**DATASET EXTRACT:**
──────
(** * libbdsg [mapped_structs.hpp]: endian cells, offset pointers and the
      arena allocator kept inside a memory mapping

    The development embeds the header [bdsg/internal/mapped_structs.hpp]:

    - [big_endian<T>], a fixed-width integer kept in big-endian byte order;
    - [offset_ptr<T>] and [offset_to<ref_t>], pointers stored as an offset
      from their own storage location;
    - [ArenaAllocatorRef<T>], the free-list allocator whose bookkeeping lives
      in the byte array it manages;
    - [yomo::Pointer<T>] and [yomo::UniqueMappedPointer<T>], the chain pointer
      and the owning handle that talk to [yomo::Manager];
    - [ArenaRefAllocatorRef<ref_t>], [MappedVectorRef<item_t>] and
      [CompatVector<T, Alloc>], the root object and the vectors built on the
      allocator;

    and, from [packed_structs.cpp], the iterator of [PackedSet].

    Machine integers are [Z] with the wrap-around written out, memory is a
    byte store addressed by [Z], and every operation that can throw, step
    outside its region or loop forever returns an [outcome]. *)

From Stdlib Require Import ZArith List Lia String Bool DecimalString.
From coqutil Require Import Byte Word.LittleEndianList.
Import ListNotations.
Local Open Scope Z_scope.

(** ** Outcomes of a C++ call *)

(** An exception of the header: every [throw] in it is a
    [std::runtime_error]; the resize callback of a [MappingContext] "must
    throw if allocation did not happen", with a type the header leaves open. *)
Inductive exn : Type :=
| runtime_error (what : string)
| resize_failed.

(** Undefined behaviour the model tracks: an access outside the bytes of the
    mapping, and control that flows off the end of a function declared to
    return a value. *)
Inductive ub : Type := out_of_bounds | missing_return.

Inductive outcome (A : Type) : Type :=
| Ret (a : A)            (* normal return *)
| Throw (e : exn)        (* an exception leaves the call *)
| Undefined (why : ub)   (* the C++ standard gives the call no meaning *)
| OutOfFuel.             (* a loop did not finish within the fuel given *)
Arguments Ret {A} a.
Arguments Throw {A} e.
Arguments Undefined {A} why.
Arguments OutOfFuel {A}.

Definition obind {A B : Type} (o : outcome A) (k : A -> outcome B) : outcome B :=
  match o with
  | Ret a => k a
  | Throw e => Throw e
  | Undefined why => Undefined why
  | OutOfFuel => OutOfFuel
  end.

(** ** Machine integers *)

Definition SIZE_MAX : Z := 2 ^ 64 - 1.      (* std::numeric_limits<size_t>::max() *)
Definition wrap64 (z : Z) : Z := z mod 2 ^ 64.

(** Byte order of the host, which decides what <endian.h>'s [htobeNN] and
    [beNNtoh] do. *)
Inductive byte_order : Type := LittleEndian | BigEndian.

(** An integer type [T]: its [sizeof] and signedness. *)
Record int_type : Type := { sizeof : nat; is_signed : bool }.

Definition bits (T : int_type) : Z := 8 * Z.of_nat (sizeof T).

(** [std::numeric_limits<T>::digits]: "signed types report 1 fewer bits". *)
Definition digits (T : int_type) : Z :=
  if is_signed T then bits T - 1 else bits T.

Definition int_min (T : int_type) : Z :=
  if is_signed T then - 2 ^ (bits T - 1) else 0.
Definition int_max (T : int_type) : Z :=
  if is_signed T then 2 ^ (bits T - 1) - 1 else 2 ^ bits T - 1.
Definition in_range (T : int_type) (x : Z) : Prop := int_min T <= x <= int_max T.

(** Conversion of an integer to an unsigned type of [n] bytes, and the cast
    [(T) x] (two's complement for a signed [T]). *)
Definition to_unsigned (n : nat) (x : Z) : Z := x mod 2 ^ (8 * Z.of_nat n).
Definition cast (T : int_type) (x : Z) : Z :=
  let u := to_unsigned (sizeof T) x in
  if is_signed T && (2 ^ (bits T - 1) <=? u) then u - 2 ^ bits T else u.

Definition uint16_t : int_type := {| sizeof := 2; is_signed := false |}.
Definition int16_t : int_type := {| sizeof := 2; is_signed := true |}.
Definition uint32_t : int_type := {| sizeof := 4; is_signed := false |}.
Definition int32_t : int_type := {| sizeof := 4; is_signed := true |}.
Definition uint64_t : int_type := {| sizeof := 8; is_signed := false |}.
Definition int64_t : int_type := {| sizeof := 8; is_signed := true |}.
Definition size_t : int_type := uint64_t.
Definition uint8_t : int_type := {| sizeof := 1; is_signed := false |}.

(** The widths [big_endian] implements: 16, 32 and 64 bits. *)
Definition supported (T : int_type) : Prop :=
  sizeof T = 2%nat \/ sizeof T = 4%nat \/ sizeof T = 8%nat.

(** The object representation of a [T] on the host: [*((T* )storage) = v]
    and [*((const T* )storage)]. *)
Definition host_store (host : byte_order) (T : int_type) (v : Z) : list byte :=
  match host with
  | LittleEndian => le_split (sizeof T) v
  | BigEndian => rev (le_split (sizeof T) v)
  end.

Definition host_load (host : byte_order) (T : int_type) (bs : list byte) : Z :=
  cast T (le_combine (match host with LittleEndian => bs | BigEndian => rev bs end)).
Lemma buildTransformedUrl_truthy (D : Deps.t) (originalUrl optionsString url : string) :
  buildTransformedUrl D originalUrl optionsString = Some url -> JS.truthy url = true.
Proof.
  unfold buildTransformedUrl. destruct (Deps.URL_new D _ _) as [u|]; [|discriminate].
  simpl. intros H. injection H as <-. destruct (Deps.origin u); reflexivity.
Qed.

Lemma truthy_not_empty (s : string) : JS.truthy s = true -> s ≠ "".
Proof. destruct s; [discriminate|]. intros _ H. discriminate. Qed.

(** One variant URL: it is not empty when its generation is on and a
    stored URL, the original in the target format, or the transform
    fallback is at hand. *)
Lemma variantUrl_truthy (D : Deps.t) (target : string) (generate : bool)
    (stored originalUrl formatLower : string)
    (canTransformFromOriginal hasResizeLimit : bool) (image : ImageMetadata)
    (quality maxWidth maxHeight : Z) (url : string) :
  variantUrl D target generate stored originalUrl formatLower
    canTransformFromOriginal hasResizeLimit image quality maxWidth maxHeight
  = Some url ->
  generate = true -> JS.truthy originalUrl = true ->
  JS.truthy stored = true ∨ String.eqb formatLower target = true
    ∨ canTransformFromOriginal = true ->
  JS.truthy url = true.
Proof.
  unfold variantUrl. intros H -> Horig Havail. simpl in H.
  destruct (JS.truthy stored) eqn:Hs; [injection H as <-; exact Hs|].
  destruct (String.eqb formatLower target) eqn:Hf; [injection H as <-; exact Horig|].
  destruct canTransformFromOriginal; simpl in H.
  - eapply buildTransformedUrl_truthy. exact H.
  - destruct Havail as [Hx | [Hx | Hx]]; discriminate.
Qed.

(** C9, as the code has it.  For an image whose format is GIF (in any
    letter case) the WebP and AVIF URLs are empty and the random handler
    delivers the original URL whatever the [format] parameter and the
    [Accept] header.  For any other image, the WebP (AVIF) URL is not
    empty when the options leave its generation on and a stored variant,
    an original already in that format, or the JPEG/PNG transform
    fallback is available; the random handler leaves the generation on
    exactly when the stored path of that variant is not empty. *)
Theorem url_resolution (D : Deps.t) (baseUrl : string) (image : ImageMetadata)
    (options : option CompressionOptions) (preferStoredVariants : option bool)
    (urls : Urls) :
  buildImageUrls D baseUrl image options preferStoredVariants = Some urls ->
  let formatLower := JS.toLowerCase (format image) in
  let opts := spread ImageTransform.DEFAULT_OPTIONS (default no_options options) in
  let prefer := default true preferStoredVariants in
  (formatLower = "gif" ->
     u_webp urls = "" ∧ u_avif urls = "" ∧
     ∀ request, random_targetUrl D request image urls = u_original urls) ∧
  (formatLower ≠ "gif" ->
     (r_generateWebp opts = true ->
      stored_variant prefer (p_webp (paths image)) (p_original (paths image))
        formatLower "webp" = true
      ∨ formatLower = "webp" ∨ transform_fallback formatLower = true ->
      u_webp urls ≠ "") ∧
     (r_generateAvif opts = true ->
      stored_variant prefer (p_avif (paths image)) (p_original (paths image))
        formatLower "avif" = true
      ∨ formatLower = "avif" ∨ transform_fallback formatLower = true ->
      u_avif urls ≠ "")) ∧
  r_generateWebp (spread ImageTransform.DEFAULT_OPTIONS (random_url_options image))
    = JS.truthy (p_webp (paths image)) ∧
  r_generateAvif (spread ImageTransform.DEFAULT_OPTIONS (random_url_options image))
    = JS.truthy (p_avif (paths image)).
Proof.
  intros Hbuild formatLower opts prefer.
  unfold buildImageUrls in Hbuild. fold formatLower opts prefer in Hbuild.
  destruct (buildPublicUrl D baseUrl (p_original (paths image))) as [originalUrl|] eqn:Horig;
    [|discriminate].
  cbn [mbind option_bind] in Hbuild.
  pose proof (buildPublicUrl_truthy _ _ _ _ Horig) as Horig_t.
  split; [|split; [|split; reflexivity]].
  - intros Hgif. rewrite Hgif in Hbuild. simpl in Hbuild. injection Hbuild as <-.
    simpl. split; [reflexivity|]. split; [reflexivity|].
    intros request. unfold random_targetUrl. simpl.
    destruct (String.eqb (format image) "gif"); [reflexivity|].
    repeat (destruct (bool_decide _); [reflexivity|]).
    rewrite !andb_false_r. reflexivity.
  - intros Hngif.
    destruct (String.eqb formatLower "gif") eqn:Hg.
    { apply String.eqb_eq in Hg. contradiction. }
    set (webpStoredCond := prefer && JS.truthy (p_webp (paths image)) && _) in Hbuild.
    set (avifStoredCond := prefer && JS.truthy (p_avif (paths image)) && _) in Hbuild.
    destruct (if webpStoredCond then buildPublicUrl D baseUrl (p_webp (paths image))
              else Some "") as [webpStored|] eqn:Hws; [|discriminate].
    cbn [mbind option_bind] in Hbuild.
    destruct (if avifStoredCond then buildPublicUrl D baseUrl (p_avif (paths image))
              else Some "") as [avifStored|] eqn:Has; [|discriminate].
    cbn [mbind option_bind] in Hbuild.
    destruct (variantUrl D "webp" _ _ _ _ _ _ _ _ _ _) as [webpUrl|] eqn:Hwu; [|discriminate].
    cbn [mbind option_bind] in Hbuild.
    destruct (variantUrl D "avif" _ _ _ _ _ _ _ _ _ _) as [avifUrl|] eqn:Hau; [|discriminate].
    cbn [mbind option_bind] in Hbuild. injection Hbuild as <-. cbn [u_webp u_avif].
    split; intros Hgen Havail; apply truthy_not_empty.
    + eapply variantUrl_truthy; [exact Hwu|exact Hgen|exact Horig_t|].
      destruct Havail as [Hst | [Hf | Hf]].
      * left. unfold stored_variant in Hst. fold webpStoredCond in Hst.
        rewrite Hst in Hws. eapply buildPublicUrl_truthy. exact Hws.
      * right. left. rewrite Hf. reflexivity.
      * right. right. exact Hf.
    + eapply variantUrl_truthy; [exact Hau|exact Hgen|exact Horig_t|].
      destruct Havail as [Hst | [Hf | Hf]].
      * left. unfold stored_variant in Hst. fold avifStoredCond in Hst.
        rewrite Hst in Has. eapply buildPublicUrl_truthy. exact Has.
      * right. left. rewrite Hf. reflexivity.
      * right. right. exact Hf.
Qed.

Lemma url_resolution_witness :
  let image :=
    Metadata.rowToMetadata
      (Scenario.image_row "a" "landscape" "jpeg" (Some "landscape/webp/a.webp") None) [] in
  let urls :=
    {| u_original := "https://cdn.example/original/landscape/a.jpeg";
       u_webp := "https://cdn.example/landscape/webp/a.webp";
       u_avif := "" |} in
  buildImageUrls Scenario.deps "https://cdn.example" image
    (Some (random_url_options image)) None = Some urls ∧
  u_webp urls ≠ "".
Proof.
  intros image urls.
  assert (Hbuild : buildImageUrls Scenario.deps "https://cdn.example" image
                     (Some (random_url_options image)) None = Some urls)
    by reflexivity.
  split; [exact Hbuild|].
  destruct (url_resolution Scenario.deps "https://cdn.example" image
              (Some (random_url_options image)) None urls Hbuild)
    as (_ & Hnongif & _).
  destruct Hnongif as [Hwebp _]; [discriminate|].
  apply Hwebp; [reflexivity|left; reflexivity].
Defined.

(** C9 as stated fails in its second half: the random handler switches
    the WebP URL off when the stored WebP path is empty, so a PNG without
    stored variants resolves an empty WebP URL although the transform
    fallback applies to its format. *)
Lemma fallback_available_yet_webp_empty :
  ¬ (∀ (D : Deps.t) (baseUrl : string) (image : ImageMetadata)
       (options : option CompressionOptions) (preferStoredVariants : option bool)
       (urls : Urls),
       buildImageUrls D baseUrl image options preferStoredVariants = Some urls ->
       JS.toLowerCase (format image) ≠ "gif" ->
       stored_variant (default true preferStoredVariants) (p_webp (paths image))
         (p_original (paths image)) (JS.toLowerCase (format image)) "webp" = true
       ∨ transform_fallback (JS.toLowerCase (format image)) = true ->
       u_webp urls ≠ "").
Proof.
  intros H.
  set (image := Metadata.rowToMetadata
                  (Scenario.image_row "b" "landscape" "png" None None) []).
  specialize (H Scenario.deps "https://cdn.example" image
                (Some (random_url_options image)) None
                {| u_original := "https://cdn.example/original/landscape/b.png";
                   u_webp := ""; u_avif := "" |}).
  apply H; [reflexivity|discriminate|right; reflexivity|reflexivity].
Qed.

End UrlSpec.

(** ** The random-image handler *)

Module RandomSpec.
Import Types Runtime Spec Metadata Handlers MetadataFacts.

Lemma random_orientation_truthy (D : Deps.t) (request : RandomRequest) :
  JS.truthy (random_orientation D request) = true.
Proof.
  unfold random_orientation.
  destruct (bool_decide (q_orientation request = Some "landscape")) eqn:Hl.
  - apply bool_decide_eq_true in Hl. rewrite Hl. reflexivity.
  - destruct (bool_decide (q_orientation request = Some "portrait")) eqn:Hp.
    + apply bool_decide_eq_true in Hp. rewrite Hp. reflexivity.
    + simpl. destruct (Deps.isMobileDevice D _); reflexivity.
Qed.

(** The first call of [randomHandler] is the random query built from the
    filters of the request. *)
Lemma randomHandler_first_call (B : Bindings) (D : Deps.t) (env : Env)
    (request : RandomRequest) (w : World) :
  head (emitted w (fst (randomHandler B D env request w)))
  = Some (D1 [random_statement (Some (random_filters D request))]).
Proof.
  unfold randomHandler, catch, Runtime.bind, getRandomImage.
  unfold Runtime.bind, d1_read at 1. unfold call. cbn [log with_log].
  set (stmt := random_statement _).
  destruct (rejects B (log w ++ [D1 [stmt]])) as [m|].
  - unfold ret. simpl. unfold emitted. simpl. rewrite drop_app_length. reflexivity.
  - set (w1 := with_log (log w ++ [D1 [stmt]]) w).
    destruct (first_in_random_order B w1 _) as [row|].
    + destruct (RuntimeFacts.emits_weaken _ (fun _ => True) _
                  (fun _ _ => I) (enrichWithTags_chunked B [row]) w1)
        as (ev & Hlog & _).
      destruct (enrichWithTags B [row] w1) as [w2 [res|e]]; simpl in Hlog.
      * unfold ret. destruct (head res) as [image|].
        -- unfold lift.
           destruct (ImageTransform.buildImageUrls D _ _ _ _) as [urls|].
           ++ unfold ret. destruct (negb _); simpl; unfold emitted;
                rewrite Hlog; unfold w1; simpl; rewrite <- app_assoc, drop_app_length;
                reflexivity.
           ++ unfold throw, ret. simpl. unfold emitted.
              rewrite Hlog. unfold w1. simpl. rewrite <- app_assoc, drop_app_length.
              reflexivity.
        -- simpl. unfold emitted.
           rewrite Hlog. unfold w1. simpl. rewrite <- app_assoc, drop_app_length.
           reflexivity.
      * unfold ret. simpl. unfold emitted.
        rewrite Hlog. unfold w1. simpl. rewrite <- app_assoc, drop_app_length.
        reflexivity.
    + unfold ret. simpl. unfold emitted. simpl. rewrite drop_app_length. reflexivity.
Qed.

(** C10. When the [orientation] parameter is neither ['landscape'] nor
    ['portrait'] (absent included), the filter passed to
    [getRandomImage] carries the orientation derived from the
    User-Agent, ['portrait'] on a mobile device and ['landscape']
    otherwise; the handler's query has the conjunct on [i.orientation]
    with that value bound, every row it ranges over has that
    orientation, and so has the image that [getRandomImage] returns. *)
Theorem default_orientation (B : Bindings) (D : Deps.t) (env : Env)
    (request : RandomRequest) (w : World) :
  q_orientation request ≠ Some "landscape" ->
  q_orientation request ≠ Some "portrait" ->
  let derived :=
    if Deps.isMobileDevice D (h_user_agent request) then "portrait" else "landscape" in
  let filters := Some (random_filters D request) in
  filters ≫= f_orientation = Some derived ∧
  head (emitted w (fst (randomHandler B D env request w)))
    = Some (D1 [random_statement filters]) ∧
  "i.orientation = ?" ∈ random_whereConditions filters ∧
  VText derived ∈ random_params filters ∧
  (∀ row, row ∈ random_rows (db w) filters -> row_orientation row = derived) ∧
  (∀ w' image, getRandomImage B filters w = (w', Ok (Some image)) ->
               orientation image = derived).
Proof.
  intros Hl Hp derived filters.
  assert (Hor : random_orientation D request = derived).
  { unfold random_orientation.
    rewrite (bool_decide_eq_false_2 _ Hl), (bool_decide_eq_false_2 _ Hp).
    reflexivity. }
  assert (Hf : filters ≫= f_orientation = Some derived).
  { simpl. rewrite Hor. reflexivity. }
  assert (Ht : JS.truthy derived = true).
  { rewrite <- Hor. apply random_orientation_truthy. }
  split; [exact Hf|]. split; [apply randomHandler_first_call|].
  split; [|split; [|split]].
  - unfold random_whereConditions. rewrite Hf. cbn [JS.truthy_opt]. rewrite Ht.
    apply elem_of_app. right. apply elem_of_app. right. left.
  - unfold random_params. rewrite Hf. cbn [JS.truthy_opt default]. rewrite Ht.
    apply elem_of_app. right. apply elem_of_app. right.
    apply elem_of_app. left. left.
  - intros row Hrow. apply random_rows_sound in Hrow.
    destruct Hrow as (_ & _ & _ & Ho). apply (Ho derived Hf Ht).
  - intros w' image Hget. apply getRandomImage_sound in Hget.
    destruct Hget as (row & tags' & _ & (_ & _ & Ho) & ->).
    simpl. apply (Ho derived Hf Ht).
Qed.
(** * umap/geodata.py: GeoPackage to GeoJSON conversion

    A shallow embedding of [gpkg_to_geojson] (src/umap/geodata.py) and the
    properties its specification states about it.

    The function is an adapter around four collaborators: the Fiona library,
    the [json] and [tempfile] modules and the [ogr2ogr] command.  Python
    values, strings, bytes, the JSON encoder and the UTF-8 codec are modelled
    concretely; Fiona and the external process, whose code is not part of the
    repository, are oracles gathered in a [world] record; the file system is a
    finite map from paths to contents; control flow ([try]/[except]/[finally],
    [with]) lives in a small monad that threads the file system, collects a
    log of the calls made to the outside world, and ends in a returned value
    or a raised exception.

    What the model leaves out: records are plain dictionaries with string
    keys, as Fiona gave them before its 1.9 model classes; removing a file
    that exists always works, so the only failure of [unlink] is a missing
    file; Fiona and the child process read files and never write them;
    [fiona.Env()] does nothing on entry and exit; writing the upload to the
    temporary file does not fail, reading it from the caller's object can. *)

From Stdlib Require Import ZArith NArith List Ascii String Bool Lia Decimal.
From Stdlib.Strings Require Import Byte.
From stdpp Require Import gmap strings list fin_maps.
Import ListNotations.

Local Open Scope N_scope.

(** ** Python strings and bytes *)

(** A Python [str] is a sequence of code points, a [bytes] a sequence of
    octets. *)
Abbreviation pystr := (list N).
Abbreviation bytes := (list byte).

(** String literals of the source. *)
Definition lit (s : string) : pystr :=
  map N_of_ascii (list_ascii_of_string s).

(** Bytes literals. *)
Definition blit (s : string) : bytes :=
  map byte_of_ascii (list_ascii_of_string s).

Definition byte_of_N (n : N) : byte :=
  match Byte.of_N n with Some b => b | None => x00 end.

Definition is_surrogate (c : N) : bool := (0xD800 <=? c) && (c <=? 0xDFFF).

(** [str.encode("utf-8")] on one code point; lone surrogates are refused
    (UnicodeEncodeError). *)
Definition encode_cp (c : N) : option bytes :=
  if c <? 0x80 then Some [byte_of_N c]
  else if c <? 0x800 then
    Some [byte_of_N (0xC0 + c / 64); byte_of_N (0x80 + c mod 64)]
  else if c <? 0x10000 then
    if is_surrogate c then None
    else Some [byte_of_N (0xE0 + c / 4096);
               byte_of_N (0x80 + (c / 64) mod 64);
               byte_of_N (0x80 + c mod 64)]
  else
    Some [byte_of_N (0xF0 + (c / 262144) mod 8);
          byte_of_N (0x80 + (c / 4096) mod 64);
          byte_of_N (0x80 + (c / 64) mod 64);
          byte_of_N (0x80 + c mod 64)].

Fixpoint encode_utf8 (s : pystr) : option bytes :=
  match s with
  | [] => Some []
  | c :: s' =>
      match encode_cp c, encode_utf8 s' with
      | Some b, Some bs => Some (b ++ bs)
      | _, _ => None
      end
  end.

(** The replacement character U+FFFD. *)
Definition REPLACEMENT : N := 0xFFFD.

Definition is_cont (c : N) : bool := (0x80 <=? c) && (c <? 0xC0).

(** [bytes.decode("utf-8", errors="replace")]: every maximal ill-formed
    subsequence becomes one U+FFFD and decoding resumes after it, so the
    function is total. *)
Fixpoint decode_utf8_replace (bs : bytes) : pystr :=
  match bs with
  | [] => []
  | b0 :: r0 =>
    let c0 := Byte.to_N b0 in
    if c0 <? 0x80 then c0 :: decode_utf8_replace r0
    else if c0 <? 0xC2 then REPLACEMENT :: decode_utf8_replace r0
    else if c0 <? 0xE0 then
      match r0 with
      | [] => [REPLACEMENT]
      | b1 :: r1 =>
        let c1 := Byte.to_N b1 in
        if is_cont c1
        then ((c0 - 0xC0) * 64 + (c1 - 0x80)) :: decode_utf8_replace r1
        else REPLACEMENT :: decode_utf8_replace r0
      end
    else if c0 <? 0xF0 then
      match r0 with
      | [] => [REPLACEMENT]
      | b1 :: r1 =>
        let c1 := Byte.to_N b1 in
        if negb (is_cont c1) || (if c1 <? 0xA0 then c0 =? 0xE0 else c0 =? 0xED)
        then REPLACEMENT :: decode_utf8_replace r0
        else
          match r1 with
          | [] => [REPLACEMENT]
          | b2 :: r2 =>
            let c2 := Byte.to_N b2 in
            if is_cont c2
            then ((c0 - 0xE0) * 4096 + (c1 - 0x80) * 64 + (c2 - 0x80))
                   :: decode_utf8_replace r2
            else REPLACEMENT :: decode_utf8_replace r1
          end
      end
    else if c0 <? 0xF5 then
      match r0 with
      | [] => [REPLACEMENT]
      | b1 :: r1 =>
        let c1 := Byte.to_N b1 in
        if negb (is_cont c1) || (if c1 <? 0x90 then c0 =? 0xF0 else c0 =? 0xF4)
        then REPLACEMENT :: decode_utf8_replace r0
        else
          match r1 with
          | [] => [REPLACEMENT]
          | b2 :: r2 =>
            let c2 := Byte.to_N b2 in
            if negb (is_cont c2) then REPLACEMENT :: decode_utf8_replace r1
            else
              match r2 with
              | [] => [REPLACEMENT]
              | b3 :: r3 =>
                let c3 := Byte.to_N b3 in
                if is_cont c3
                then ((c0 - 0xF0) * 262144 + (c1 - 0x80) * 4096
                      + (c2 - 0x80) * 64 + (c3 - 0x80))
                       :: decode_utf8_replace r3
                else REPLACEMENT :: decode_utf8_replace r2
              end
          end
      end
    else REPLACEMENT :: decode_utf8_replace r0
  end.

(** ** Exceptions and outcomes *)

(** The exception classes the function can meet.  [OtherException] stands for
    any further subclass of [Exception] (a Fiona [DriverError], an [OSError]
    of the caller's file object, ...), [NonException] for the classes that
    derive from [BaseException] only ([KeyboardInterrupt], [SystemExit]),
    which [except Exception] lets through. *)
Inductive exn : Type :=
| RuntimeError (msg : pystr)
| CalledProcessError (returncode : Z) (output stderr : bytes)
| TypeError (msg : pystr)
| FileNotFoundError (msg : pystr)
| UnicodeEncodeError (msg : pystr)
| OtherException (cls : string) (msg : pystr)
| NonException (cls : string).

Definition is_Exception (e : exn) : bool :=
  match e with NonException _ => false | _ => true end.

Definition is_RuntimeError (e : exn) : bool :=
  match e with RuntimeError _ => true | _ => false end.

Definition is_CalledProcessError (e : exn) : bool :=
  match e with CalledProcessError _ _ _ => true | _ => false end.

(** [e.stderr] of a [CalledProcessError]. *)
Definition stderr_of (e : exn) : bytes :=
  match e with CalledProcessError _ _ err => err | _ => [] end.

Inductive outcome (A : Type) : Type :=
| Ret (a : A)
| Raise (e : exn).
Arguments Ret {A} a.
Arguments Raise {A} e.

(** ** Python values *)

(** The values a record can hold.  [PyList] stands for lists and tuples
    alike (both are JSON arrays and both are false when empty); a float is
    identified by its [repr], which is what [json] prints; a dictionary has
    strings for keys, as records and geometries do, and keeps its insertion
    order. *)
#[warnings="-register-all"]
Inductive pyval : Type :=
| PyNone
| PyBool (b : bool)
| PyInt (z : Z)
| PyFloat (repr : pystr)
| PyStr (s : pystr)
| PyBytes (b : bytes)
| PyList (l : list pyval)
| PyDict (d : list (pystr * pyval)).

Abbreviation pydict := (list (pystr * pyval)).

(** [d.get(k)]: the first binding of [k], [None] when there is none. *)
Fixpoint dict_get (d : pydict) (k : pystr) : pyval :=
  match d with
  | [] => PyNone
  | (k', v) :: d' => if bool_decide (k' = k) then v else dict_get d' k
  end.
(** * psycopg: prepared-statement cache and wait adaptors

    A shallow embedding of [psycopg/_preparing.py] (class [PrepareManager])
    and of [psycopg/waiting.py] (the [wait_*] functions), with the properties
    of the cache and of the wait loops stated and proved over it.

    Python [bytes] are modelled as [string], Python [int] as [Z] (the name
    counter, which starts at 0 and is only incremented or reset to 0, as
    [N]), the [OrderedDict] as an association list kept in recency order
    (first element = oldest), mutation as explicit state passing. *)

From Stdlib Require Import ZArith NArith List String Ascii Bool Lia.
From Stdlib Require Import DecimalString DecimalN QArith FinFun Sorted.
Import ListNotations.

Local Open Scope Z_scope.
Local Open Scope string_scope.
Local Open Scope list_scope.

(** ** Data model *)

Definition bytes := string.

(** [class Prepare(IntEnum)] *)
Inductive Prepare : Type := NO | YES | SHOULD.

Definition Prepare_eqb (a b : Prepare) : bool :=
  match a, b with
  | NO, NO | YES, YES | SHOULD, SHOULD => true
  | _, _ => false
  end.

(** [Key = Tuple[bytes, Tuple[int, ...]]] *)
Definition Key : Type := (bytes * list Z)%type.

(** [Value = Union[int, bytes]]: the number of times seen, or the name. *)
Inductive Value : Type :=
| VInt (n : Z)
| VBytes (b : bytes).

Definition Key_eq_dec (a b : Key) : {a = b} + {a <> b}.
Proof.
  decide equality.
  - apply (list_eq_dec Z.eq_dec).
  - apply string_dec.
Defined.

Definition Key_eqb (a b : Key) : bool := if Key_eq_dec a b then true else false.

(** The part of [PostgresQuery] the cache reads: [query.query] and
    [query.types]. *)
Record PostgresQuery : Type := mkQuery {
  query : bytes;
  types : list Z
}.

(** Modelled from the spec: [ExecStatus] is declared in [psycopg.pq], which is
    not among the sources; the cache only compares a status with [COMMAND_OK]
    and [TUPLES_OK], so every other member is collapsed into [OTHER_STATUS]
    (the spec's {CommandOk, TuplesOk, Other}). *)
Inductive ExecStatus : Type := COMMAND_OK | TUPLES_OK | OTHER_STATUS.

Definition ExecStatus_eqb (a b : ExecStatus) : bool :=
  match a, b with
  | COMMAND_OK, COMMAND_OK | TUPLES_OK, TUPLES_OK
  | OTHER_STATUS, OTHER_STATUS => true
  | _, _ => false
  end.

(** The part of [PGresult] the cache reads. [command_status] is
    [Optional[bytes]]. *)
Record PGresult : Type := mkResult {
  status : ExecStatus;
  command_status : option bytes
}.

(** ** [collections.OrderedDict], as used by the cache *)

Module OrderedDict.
──────
**TASK REQUIREMENTS:** All lines above from the one with "as (_ & Hnongif & _)." to the one with "(p_original (paths image)) (JS.toLowerCase", inclusive, should be copied exactly, and no other lines.

**RESPONSE TO THIS EXERCISE:**
    as (_ & Hnongif & _).
  destruct Hnongif as [Hwebp _]; [discriminate|].
  apply Hwebp; [reflexivity|left; reflexivity].
Defined.

(** C9 as stated fails in its second half: the random handler switches
    the WebP URL off when the stored WebP path is empty, so a PNG without
    stored variants resolves an empty WebP URL although the transform
    fallback applies to its format. *)
Lemma fallback_available_yet_webp_empty :
  ¬ (∀ (D : Deps.t) (baseUrl : string) (image : ImageMetadata)
       (options : option CompressionOptions) (preferStoredVariants : option bool)
       (urls : Urls),
       buildImageUrls D baseUrl image options preferStoredVariants = Some urls ->
       JS.toLowerCase (format image) ≠ "gif" ->
       stored_variant (default true preferStoredVariants) (p_webp (paths image))
         (p_original (paths image)) (JS.toLowerCase (format image)) "webp" = true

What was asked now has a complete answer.